05 12 2015 chemoinformatics deeplearning Tweet
丁度2年くらい無気力が続いていたので今更感があるがMerck Molecular Activity ChallengeについてChemoinformaticsの実務者側からのメッセージ的なものが無いので書いておいてもいいかなと。
一応ググるとDeepLearningが活性予測に超使える的な文脈で語られているが、実際はこの結果を受けて「すげー使える」という印象をもっているChemoinformatistはほとんどいないはずです。二位のチームがSVMを使っているのだけど、精度がほとんど変わらないので、 「あーSVMでいいじゃん」 という印象のほうが自然かと(評価方法はこれ)。こっちも参考に。
特徴量作りに心血を注いできたデータサイエンティスト憤死
とあるけど、実際はモンストでいうところの 「ミリ残しでギリ勝ちしたわ」 であろうと。
むしろ個人的には、スコアが(例えば画像認識に比べて)非常に低いというところを熟慮しないといけないと考えている。
Feature Engineering,特徴量づくりをほぼやらず,必要最低限の前処理しかしてない
と話しており
じゃぁ、仮に 特徴量の学習をさせたら大幅に精度が向上するのか?
というあたりが非常に気になるわけです。
実際、トレーニングセットを見てみると、記述子よくわからなかったw やたらスパースだし、フィンガープリントじゃなくIntegerだったのでなんかの特徴をカウントしてんのかな?
正直これから特徴量作れないんじゃないかなぁと。
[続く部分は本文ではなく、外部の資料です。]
(** X4.  The trivial copy takes the number of bytes from the destination's
    metadata; the source's metadata and the destination's table are never
    read.  So with a source bound to the trivial copy, whatever the two
    types are, [silt_copyValue] writes as many bytes of the source's storage
    as the destination's size says, and no byte beyond them. *)
Theorem trivial_copy_uses_destination_size
    (fuel : nat) (σ : State) (pdst psrc : ptr) (dst src : Value) (B : list byte) :
  objs σ !! pdst = Some dst ->
  objs σ !! psrc = Some src ->
  copy (witnessTable src) = Some trivialCopy ->
  load_bytes (mem σ) (value src) (N.to_nat (sizeInBytes (typeMetadata dst))) = Some B ->
  is_Some (load_bytes (mem σ) (value dst) (N.to_nat (sizeInBytes (typeMetadata dst)))) ->
  disjoint (value dst) (value src) (N.to_nat (sizeInBytes (typeMetadata dst))) ->
  exists σ',
    run (S fuel) (silt_copyValue pdst psrc) σ = Done pdst σ' /\
    List.length B = N.to_nat (sizeInBytes (typeMetadata dst)) /\
    load_bytes (mem σ') (value dst) (N.to_nat (sizeInBytes (typeMetadata dst))) = Some B /\
    (forall q, q < value dst \/ value dst + Z.of_N (sizeInBytes (typeMetadata dst)) <= q ->
       mem σ' !! q = mem σ !! q).
Proof.
  intros Hd Hs Hc Hb Hv Hdis.
  pose proof (load_bytes_length _ _ _ _ Hb) as Hlen.
  eexists. split; [|split; [done|split]].
  - unfold silt_copyValue, mbind, mret, Code_bind, Code_ret. rewrite run_bind.
    rewrite (Value_copy_dispatch _ _ _ _ src trivialCopy) by done.
    rewrite (run_trivialCopy σ pdst psrc dst src B) by done.
    cbn [and_then]. by rewrite run_unfold.
  - cbn [mem set_mem]. rewrite <- Hlen at 1. apply load_bytes_store_same.
  - intros q Hq. cbn [mem set_mem]. apply store_bytes_lookup_outside. lia.
Qed.

(** A 16-byte pair copied into an 8-byte word whose table is unbound: eight
    bytes are written, the ninth is as before. *)
Lemma trivial_copy_uses_destination_size_witness :
  exists σ',
    run 1 (silt_copyValue 200 100) mismatch_state = Done 200 σ' /\
    load_bytes (mem σ') 2000 8 = Some [x03; x00; x00; x00; x00; x00; x00; x00] /\
    mem σ' !! 2008 = Some xff.
Proof.
  destruct (trivial_copy_uses_destination_size 0 mismatch_state 200 100
              (mkValue wordMetadata emptyWitnessTable 2000)
              (mkValue pairMetadata trivialWitnessTable 1000)
              [x03; x00; x00; x00; x00; x00; x00; x00])
    as (σ' & Hrun & _ & Hload & Hrest).
  - vm_compute; reflexivity.
  - vm_compute; reflexivity.
  - reflexivity.
  - vm_compute; reflexivity.
  - eexists; vm_compute; reflexivity.
  - right; right; vm_compute; discriminate.
  - exists σ'. split; [exact Hrun|]. split; [exact Hload|].
    rewrite Hrest; [vm_compute; reflexivity|]. right. vm_compute. discriminate.
Defined.

(** X5.  Copying a second time into the same destination, here through
    [initializeWithCopy], changes nothing: the memory and the objects after
    the second trivial copy are those after the first. *)
Theorem trivial_copy_twice
    (fuel : nat) (σ : State) (pdst psrc : ptr) (dst src : Value) (B : list byte) :
  objs σ !! pdst = Some dst ->
  objs σ !! psrc = Some src ->
  copy (witnessTable src) = Some trivialCopy ->
  load_bytes (mem σ) (value src) (N.to_nat (sizeInBytes (typeMetadata dst))) = Some B ->
  is_Some (load_bytes (mem σ) (value dst) (N.to_nat (sizeInBytes (typeMetadata dst)))) ->
  disjoint (value dst) (value src) (N.to_nat (sizeInBytes (typeMetadata dst))) ->
  exists σ1 σ2,
    run (S fuel) (Value_copy psrc pdst) σ = Done tt σ1 /\
    run (S fuel) (initializeWithCopy pdst psrc) σ1 = Done tt σ2 /\
    mem σ2 = mem σ1 /\
    objs σ2 = objs σ1 /\
    calls σ2 = calls σ ++ [InvCopy pdst psrc; InvCopy pdst psrc].
Proof.
  intros Hd Hs Hc Hb Hv Hdis.
  pose proof (load_bytes_length _ _ _ _ Hb) as Hlen.
  eexists _, _. split; [|split].
  - rewrite (Value_copy_dispatch _ _ _ _ src trivialCopy) by done.
    rewrite (run_trivialCopy σ pdst psrc dst src B) by done.
    reflexivity.
  - unfold initializeWithCopy.
    rewrite (Value_copy_dispatch _ _ _ _ src trivialCopy) by done.
    rewrite (run_trivialCopy
               (set_mem (store_bytes (mem σ) (value dst) B)
                  (record_call (InvCopy pdst psrc) σ))
               pdst psrc dst src B); try done.
    + cbn [mem set_mem]. by rewrite load_bytes_store_disjoint.
    + cbn [mem set_mem]. rewrite <- Hlen at 1.
      rewrite load_bytes_store_same. eauto.
  - cbn [mem objs calls set_mem record_call].
    rewrite store_bytes_twice, <- app_assoc. done.
Qed.

Lemma trivial_copy_twice_witness :
  exists σ1 σ2,
    run 1 (Value_copy 100 200) (pair_state trivialWitnessTable) = Done tt σ1 /\
    run 1 (initializeWithCopy 200 100) σ1 = Done tt σ2 /\
    mem σ2 = mem σ1.
Proof.
  destruct (trivial_copy_twice 0 (pair_state trivialWitnessTable) 200 100
              (mkValue pairMetadata trivialWitnessTable 2000)
              (mkValue pairMetadata trivialWitnessTable 1000) bytes_3_4)
    as (σ1 & σ2 & H1 & H2 & Hm & _).
  - vm_compute; reflexivity.
  - vm_compute; reflexivity.
  - reflexivity.
  - vm_compute; reflexivity.
  - eexists; vm_compute; reflexivity.
  - right; right; vm_compute; discriminate.
  - exists σ1, σ2. repeat split; assumption.
Defined.

(** X6.  A chain of moves, from [a] into [b] and from [b] into [c], for
    values whose move operation is the trivial move and whose destroy
    operations return at once: the bytes of [a] arrive in [c], and each hop
    dispatches its move and then, inside [trivialMove], the destroy of its
    source, so the record gains four entries. *)
Theorem trivial_move_chain
    (fuel : nat) (σ : State) (pa pb pc : ptr) (a b c : Value) (B : list byte)
    (ga gb : ptr -> Code unit) :
  objs σ !! pa = Some a ->
  objs σ !! pb = Some b ->
  objs σ !! pc = Some c ->
  move (witnessTable a) = Some trivialMove ->
  move (witnessTable b) = Some trivialMove ->
  destroy (witnessTable a) = Some ga ->
  destroy (witnessTable b) = Some gb ->
  (forall τ, run fuel (ga pa) τ = Done tt τ) ->
  (forall τ, run fuel (gb pb) τ = Done tt τ) ->
  sizeInBytes (typeMetadata c) = sizeInBytes (typeMetadata b) ->
  load_bytes (mem σ) (value a) (N.to_nat (sizeInBytes (typeMetadata b))) = Some B ->
  is_Some (load_bytes (mem σ) (value b) (N.to_nat (sizeInBytes (typeMetadata b)))) ->
  is_Some (load_bytes (mem σ) (value c) (N.to_nat (sizeInBytes (typeMetadata b)))) ->
  disjoint (value b) (value a) (N.to_nat (sizeInBytes (typeMetadata b))) ->
  disjoint (value c) (value b) (N.to_nat (sizeInBytes (typeMetadata b))) ->
  exists σ',
    run (S (S fuel)) (_ ← silt_moveValue pb pa; silt_moveValue pc pb) σ = Done pc σ' /\
    load_bytes (mem σ') (value c) (N.to_nat (sizeInBytes (typeMetadata b))) = Some B /\
    objs σ' = objs σ /\
    calls σ' = calls σ ++ [InvMove pb pa; InvDestroy pa; InvMove pc pb; InvDestroy pb].
Proof.
  intros Ha Hb Hc Hma Hmb Hda Hdb Hga Hgb Hsz HB Hvb Hvc Hab Hbc.
  pose proof (load_bytes_length _ _ _ _ HB) as Hlen.
  eexists. split; [|split; [|split]].
  - unfold mbind at 1. unfold Code_bind. rewrite run_bind.
    rewrite (silt_moveValue_dispatch _ _ _ _ a trivialMove) by done.
    rewrite (run_trivialMove σ pb pa b a B) with (g := ga) by done.
    cbn [and_then].
    rewrite (silt_moveValue_dispatch _ _ _ _ b trivialMove) by done.
    rewrite (run_trivialMove
               (record_call (InvDestroy pa)
                  (set_mem (store_bytes (mem σ) (value b) B)
                     (record_call (InvMove pb pa) σ)))
               pc pb c b B) with (g := gb);
      try done; rewrite ?Hsz; cbn [mem set_mem record_call].
    + rewrite <- Hlen at 1. apply load_bytes_store_same.
    + rewrite load_bytes_store_disjoint; [done| |done]. by apply disjoint_sym.
    + done.
  - cbn [mem set_mem record_call]. rewrite <- Hlen at 1. apply load_bytes_store_same.
  - done.
  - cbn [calls set_mem record_call]. by rewrite <- !app_assoc.
Qed.

Lemma trivial_move_chain_witness :
  exists σ',
    run 2 (_ ← silt_moveValue 200 100; silt_moveValue 300 200) chain_state
      = Done 300 σ' /\
    load_bytes (mem σ') 3000 16 = Some bytes_3_4 /\
    calls σ' = [InvMove 200 100; InvDestroy 100; InvMove 300 200; InvDestroy 200].
Proof.
  destruct (trivial_move_chain 0 chain_state 100 200 300
              (mkValue pairMetadata returningDestroyWitnessTable 1000)
              (mkValue pairMetadata returningDestroyWitnessTable 2000)
              (mkValue pairMetadata returningDestroyWitnessTable 3000) bytes_3_4
              returningDestroy returningDestroy)
    as (σ' & Hrun & Hload & _ & Hcalls).
  - vm_compute; reflexivity.
  - vm_compute; reflexivity.
  - vm_compute; reflexivity.
  - reflexivity.
  - reflexivity.
  - reflexivity.
  - reflexivity.
  - intros; apply run_returningDestroy.
  - intros; apply run_returningDestroy.
  - reflexivity.
  - vm_compute; reflexivity.
  - eexists; vm_compute; reflexivity.
  - eexists; vm_compute; reflexivity.
  - right; right; vm_compute; discriminate.
  - right; right; vm_compute; discriminate.
  - exists σ'. repeat split; assumption.
Defined.

(** *** [silt_destroyValue] *)



(** X8.  Whatever the table, once [silt_destroyValue] has returned the
    handle is dead: destroying it again, copying or moving from it, and
    reading its storage pointer are all undefined. *)
Theorem silt_destroyValue_then_dead
    (fuel fuel' : nat) (σ σ' : State) (p q : ptr) :
  silt_destroyValue fuel p σ = Done tt σ' ->
  objs σ' !! p = None /\
  silt_destroyValue (S fuel') p σ' = Undefined /\
  run (S fuel') (silt_copyValue q p) σ' = Undefined /\
  run (S fuel') (silt_moveValue q p) σ' = Undefined /\
  run fuel' (getValue p) σ' = Undefined.
Proof.
  unfold silt_destroyValue at 1.
  destruct (run fuel (Value_destroy p) σ) as [[] σ1| | |] eqn:E; cbn [and_then]; [|done..].
  unfold delete_Value. destruct (objs σ1 !! p) as [v|]; [|done].
  intros [= <-]. cbn [objs].
  assert (Hgone : delete p (objs σ1) !! p = None) by apply lookup_delete_eq.
  split; [done|]. split; [|split; [|split]].
  - unfold silt_destroyValue, Value_destroy. rewrite run_unfold. cbn [objs].
    by rewrite Hgone.
  - unfold silt_copyValue, Value_copy, mbind, mret, Code_bind, Code_ret.
    cbn [bind]. rewrite run_unfold. cbn [objs]. by rewrite Hgone.
  - unfold silt_moveValue, Value_move, mbind, mret, Code_bind, Code_ret.
    cbn [bind]. rewrite run_unfold. cbn [objs]. by rewrite Hgone.
  - unfold getValue. rewrite run_unfold. cbn [objs]. by rewrite Hgone.
Qed.

Lemma silt_destroyValue_then_dead_witness :
  exists σ',
    silt_destroyValue 1 100 (pair_state returningDestroyWitnessTable) = Done tt σ' /\
    silt_destroyValue 1 100 σ' = Undefined /\
    run 1 (silt_copyValue 200 100) σ' = Undefined.
Proof.
  destruct (silt_destroyValue 1 100 (pair_state returningDestroyWitnessTable))
    as [[] σ'| | |] eqn:E; try (vm_compute in E; discriminate E).
  destruct (silt_destroyValue_then_dead 1 0 _ σ' 100 200 E) as (_ & H1 & H2 & _).
  exists σ'. repeat split; assumption.
Defined.

(** X9.  Every entry point that dispatches the destroy of a value bound to
    [trivialDestroy] is undefined, whatever else the state holds:
    [silt_destroyValue] (so [delete] is not reached), and, when the move
    slot holds the trivial move, [silt_moveValue] and
    [initializeWithTake], which return at no call depth. *)
Theorem trivialDestroy_paths_undefined
    (fuel : nat) (σ : State) (pdst psrc : ptr) (src : Value) :
  objs σ !! psrc = Some src ->
  destroy (witnessTable src) = Some trivialDestroy ->
  silt_destroyValue (S fuel) psrc σ = Undefined /\
  (move (witnessTable src) = Some trivialMove ->
   (forall r σ', run fuel (silt_moveValue pdst psrc) σ <> Done r σ') /\
   (forall r σ', run fuel (initializeWithTake pdst psrc) σ <> Done r σ')).
Proof.
  intros Hs Hd. split.
  - unfold silt_destroyValue. by rewrite (Value_destroy_trivial _ _ _ src).
  - intros Hm. split; intros r σ'.
    + unfold silt_moveValue, Value_move, mbind, mret, Code_bind, Code_ret.
      cbn [bind]. rewrite run_unfold.
      destruct fuel as [|fuel]; [done|]. rewrite Hs, Hm.
      destruct (run fuel (trivialMove pdst psrc) _) as [x σ1| | |] eqn:E;
        cbn [and_then]; [|done..].
      by apply (trivialMove_never_returns _ _ _ _ src) in E.
    + unfold initializeWithTake, Value_move, mbind, Code_bind.
      cbn [bind]. rewrite run_unfold.
      destruct fuel as [|fuel]; [done|]. rewrite Hs, Hm.
      destruct (run fuel (trivialMove pdst psrc) _) as [x σ1| | |] eqn:E;
        cbn [and_then]; [|done..].
      by apply (trivialMove_never_returns _ _ _ _ src) in E.
Qed.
既に記述子の段階で必要な情報が落ちているんじゃないかとしか思えなかった。
我々 Deep Learning 屋は特徴量を工夫するよりも,特徴量を可能な限りデータから学習していたい.こういう傾向って Kaggle にいる特徴量作りに長けた人々を相手にした時に不利になるかもしれないけど,今回は上手くいったわ.
というように特徴量を学習できるようなデータはどういうものか?というあたりを真剣に考えないとダメなのではないかなぁと思っているわけです(少なくとも現在使われているフィンガープリントでは難しいでしょう)。
それがどういうものかなぁというあたりを考えていきたいところです。